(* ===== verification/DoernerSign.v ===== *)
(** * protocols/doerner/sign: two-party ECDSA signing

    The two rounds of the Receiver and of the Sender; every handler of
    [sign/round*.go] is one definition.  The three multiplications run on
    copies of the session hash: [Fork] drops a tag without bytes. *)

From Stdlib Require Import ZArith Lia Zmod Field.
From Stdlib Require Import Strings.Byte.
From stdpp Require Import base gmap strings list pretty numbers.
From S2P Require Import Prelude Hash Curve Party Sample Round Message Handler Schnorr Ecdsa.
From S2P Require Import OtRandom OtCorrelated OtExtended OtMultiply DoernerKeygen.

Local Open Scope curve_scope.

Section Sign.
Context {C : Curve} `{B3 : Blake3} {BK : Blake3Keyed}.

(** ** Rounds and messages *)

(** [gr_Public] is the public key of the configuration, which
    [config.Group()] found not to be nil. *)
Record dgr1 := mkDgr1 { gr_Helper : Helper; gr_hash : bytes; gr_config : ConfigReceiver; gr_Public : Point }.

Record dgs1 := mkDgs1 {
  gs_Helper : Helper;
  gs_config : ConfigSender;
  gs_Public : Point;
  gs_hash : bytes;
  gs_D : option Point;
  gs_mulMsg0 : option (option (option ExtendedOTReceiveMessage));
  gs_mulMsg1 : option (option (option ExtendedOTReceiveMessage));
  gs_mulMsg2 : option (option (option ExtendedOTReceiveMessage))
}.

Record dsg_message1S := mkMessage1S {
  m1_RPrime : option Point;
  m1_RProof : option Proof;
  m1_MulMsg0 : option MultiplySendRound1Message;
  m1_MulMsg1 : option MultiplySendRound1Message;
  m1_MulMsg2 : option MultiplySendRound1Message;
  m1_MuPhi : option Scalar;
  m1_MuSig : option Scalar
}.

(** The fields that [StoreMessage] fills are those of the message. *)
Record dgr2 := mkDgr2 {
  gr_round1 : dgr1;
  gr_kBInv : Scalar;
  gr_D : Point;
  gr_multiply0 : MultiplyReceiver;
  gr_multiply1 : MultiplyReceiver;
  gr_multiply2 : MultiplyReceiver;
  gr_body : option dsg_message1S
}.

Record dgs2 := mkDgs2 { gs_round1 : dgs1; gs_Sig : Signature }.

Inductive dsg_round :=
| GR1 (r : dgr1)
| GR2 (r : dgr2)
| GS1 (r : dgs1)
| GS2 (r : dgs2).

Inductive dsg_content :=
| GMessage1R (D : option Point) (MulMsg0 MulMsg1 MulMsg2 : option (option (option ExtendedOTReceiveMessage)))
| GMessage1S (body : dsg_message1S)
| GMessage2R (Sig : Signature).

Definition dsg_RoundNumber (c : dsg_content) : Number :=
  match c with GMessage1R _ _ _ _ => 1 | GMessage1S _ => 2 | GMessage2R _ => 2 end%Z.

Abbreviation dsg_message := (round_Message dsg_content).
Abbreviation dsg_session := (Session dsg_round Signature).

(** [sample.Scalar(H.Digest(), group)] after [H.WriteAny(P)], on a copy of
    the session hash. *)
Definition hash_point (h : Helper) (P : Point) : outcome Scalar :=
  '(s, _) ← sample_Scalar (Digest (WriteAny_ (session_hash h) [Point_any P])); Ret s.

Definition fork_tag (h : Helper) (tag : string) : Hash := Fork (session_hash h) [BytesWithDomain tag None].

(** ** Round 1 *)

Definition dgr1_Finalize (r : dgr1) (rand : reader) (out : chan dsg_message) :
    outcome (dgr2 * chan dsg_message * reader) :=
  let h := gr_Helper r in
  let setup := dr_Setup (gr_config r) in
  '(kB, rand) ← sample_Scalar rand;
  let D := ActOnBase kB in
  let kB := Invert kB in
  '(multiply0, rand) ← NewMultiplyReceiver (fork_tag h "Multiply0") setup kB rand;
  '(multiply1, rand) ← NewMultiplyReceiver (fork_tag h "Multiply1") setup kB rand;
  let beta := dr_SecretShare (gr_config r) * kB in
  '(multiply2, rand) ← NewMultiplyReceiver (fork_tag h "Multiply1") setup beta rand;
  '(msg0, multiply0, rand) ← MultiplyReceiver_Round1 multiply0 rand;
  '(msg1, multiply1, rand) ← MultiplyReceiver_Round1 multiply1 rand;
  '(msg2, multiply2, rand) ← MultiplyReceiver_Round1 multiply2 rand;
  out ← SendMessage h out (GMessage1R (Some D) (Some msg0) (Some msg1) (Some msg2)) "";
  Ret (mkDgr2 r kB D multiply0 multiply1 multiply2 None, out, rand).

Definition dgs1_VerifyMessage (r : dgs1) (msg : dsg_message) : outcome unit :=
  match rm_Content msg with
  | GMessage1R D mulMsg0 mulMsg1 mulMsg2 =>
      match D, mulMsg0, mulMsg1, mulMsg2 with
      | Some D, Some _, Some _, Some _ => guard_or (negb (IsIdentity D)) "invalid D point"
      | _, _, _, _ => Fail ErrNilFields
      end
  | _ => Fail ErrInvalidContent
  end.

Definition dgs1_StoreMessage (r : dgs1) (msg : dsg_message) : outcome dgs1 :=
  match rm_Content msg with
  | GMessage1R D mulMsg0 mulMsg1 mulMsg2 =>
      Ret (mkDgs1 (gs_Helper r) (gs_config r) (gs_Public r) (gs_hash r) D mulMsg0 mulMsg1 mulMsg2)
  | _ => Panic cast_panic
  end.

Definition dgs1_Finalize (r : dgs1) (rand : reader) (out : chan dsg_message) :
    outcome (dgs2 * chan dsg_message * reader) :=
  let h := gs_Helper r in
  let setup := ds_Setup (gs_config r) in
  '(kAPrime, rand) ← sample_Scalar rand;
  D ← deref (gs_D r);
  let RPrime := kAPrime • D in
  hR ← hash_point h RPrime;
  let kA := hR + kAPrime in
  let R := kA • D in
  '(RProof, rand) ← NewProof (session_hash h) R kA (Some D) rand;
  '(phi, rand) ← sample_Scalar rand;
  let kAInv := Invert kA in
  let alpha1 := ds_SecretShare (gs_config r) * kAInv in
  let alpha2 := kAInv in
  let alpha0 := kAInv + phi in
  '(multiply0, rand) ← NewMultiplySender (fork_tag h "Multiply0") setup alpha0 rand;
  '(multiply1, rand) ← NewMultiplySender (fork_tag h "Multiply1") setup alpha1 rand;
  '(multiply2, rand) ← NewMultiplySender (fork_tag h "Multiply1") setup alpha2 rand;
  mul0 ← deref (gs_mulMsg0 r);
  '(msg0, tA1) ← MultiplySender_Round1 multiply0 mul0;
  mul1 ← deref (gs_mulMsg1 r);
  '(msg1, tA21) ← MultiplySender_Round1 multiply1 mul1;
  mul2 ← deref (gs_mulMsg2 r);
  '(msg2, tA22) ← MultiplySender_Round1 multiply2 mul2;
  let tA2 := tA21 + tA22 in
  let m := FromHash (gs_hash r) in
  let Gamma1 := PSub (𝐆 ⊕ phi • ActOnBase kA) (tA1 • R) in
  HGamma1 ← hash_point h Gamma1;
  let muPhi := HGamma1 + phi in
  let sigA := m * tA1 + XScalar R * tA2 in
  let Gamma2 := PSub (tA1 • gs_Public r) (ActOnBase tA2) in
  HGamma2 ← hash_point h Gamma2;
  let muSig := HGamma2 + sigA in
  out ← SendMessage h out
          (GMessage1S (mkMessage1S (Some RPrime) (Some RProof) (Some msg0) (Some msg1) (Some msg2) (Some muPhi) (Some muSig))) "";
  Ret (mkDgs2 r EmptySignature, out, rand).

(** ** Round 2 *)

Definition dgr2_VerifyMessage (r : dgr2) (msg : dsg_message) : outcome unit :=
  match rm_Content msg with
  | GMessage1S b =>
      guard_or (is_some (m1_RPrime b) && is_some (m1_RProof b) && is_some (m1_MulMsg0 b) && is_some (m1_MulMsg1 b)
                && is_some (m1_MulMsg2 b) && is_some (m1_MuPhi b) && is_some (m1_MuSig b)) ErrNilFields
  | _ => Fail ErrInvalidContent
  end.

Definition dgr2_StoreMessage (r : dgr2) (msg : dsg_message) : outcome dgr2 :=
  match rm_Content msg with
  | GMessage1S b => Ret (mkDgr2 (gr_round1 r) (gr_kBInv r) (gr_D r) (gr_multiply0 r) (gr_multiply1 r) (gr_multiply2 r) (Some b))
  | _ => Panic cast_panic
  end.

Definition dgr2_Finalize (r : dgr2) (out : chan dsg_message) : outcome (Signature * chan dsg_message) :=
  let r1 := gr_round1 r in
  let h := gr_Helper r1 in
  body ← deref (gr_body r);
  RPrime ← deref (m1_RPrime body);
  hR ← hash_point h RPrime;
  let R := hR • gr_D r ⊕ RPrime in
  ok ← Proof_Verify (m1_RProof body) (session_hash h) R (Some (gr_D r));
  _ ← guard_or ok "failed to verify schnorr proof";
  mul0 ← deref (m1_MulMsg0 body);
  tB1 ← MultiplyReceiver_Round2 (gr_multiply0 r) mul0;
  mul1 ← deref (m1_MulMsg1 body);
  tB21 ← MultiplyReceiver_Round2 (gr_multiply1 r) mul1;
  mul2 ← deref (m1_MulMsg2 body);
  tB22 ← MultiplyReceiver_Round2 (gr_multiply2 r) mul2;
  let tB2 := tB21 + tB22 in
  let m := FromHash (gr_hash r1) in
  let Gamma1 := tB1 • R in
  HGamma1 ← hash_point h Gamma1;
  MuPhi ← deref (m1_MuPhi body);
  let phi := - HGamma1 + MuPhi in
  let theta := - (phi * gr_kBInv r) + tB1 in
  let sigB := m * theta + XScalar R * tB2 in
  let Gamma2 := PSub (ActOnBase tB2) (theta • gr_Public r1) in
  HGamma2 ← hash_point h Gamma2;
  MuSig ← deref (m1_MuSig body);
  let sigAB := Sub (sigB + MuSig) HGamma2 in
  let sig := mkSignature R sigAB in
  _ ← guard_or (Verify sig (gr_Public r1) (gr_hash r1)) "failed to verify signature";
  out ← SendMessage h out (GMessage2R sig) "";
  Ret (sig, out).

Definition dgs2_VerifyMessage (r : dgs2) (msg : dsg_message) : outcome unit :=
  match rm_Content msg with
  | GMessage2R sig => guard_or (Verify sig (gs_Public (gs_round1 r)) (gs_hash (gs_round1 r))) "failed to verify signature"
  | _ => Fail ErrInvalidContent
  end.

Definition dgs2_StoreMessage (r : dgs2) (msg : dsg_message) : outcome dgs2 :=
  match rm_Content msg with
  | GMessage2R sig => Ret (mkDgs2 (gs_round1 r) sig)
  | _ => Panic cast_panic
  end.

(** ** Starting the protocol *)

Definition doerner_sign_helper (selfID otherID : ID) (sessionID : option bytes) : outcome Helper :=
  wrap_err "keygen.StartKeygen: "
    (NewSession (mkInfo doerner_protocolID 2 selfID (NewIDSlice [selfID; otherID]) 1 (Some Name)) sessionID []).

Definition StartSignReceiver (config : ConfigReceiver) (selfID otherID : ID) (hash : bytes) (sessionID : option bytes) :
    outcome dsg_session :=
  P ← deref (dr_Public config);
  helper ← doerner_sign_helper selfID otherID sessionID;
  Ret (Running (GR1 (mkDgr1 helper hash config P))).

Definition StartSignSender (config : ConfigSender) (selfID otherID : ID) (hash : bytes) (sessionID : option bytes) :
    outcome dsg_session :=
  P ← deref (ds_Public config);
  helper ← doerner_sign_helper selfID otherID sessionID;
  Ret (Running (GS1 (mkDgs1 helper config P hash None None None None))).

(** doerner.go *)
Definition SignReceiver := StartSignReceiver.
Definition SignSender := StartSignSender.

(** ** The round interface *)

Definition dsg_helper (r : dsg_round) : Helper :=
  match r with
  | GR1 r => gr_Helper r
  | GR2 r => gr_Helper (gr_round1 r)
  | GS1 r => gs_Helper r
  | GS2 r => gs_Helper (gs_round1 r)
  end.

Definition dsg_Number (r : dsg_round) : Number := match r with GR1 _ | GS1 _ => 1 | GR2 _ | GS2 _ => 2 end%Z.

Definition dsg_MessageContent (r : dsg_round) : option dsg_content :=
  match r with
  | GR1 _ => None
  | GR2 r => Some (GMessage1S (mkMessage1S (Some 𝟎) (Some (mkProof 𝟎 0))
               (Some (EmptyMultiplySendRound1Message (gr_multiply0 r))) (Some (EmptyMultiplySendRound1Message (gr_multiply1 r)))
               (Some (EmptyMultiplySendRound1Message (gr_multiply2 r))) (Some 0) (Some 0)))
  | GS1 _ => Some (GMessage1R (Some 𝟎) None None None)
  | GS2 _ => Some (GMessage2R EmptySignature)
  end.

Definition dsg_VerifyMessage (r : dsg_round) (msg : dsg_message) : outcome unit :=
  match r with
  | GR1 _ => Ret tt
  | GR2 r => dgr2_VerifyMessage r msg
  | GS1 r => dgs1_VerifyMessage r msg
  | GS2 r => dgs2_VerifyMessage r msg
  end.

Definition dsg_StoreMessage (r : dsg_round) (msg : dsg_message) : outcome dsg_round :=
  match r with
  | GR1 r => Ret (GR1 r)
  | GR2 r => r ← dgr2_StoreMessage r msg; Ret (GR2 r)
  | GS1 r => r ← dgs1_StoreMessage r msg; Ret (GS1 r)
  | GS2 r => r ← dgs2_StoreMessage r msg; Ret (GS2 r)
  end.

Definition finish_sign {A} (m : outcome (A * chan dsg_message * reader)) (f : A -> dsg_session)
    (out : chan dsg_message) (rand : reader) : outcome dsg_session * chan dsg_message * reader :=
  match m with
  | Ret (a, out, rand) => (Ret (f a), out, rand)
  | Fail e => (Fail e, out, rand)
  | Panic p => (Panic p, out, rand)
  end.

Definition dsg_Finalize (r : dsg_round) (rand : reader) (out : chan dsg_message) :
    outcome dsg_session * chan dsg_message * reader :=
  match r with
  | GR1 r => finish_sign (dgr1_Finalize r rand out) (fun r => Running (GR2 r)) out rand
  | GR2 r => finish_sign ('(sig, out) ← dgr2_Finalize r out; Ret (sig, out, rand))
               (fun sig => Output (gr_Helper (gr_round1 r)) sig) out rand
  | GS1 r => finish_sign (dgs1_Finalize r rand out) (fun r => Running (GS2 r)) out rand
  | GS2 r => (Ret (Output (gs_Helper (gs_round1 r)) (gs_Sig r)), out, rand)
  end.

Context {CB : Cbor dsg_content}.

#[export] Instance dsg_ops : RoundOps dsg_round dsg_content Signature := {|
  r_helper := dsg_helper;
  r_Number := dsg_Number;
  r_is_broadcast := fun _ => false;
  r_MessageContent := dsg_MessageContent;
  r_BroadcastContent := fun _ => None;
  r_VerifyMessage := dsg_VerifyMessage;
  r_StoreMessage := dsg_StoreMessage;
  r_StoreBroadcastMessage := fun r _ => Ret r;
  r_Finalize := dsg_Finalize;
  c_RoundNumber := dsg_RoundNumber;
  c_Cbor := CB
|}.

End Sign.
-.-.-
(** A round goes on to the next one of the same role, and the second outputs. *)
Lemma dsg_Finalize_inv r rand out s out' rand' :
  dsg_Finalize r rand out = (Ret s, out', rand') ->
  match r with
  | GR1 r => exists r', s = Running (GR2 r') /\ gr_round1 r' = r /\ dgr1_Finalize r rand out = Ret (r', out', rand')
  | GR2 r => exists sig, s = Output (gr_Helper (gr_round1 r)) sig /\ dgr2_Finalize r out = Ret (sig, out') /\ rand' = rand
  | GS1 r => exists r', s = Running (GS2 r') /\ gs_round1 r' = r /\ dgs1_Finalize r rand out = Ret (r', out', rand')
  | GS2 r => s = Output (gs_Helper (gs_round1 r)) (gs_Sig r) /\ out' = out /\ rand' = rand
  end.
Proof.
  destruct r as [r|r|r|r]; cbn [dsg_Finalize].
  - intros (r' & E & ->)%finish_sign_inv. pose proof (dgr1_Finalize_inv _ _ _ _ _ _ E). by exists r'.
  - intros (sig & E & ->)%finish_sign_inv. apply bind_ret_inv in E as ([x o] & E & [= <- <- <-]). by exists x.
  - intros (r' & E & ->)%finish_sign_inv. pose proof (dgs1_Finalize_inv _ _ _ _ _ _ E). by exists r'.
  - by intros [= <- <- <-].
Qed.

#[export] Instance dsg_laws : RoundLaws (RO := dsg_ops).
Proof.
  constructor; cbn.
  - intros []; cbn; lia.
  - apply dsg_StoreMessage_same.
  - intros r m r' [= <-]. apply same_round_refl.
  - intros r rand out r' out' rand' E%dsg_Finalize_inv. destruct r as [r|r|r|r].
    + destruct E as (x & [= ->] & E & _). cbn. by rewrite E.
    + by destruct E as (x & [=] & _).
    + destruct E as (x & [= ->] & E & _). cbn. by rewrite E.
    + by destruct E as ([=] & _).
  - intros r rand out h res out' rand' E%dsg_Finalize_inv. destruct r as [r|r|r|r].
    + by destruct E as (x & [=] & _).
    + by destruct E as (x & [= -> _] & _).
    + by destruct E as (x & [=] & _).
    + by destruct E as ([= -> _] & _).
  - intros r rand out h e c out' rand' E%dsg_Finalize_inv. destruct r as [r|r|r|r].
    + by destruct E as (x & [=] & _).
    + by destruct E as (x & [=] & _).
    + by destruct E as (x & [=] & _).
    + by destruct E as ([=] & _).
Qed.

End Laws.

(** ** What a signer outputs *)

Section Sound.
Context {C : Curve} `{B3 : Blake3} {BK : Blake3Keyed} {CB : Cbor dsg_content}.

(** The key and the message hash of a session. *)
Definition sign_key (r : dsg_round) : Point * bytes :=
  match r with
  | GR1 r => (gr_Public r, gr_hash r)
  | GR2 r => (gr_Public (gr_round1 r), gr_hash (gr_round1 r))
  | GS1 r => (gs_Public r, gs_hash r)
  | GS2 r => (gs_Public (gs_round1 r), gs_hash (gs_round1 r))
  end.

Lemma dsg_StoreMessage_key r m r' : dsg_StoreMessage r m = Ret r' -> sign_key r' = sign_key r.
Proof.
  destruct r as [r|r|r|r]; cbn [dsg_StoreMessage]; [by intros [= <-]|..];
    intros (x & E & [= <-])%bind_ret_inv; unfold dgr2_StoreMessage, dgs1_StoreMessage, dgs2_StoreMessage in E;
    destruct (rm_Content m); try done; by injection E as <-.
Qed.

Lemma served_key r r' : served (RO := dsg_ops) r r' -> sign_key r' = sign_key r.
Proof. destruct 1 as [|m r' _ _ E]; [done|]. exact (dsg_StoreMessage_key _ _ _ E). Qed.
-.-.-
*What to work on*: Your answer should be the exact lines above from the one with "m1_MuSig : option Scalar" through the one with "Definition dgr1_Finalize (r", both included, and nothing besides.

*Solution for this exercise*:
  m1_MuSig : option Scalar
}.

(** The fields that [StoreMessage] fills are those of the message. *)
Record dgr2 := mkDgr2 {
  gr_round1 : dgr1;
  gr_kBInv : Scalar;
  gr_D : Point;
  gr_multiply0 : MultiplyReceiver;
  gr_multiply1 : MultiplyReceiver;
  gr_multiply2 : MultiplyReceiver;
  gr_body : option dsg_message1S
}.

Record dgs2 := mkDgs2 { gs_round1 : dgs1; gs_Sig : Signature }.

Inductive dsg_round :=
| GR1 (r : dgr1)
| GR2 (r : dgr2)
| GS1 (r : dgs1)
| GS2 (r : dgs2).

Inductive dsg_content :=
| GMessage1R (D : option Point) (MulMsg0 MulMsg1 MulMsg2 : option (option (option ExtendedOTReceiveMessage)))
| GMessage1S (body : dsg_message1S)
| GMessage2R (Sig : Signature).

Definition dsg_RoundNumber (c : dsg_content) : Number :=
  match c with GMessage1R _ _ _ _ => 1 | GMessage1S _ => 2 | GMessage2R _ => 2 end%Z.

Abbreviation dsg_message := (round_Message dsg_content).
Abbreviation dsg_session := (Session dsg_round Signature).

(** [sample.Scalar(H.Digest(), group)] after [H.WriteAny(P)], on a copy of
    the session hash. *)
Definition hash_point (h : Helper) (P : Point) : outcome Scalar :=
  '(s, _) ← sample_Scalar (Digest (WriteAny_ (session_hash h) [Point_any P])); Ret s.

Definition fork_tag (h : Helper) (tag : string) : Hash := Fork (session_hash h) [BytesWithDomain tag None].

(** ** Round 1 *)

Definition dgr1_Finalize (r : dgr1) (rand : reader) (out : chan dsg_message) :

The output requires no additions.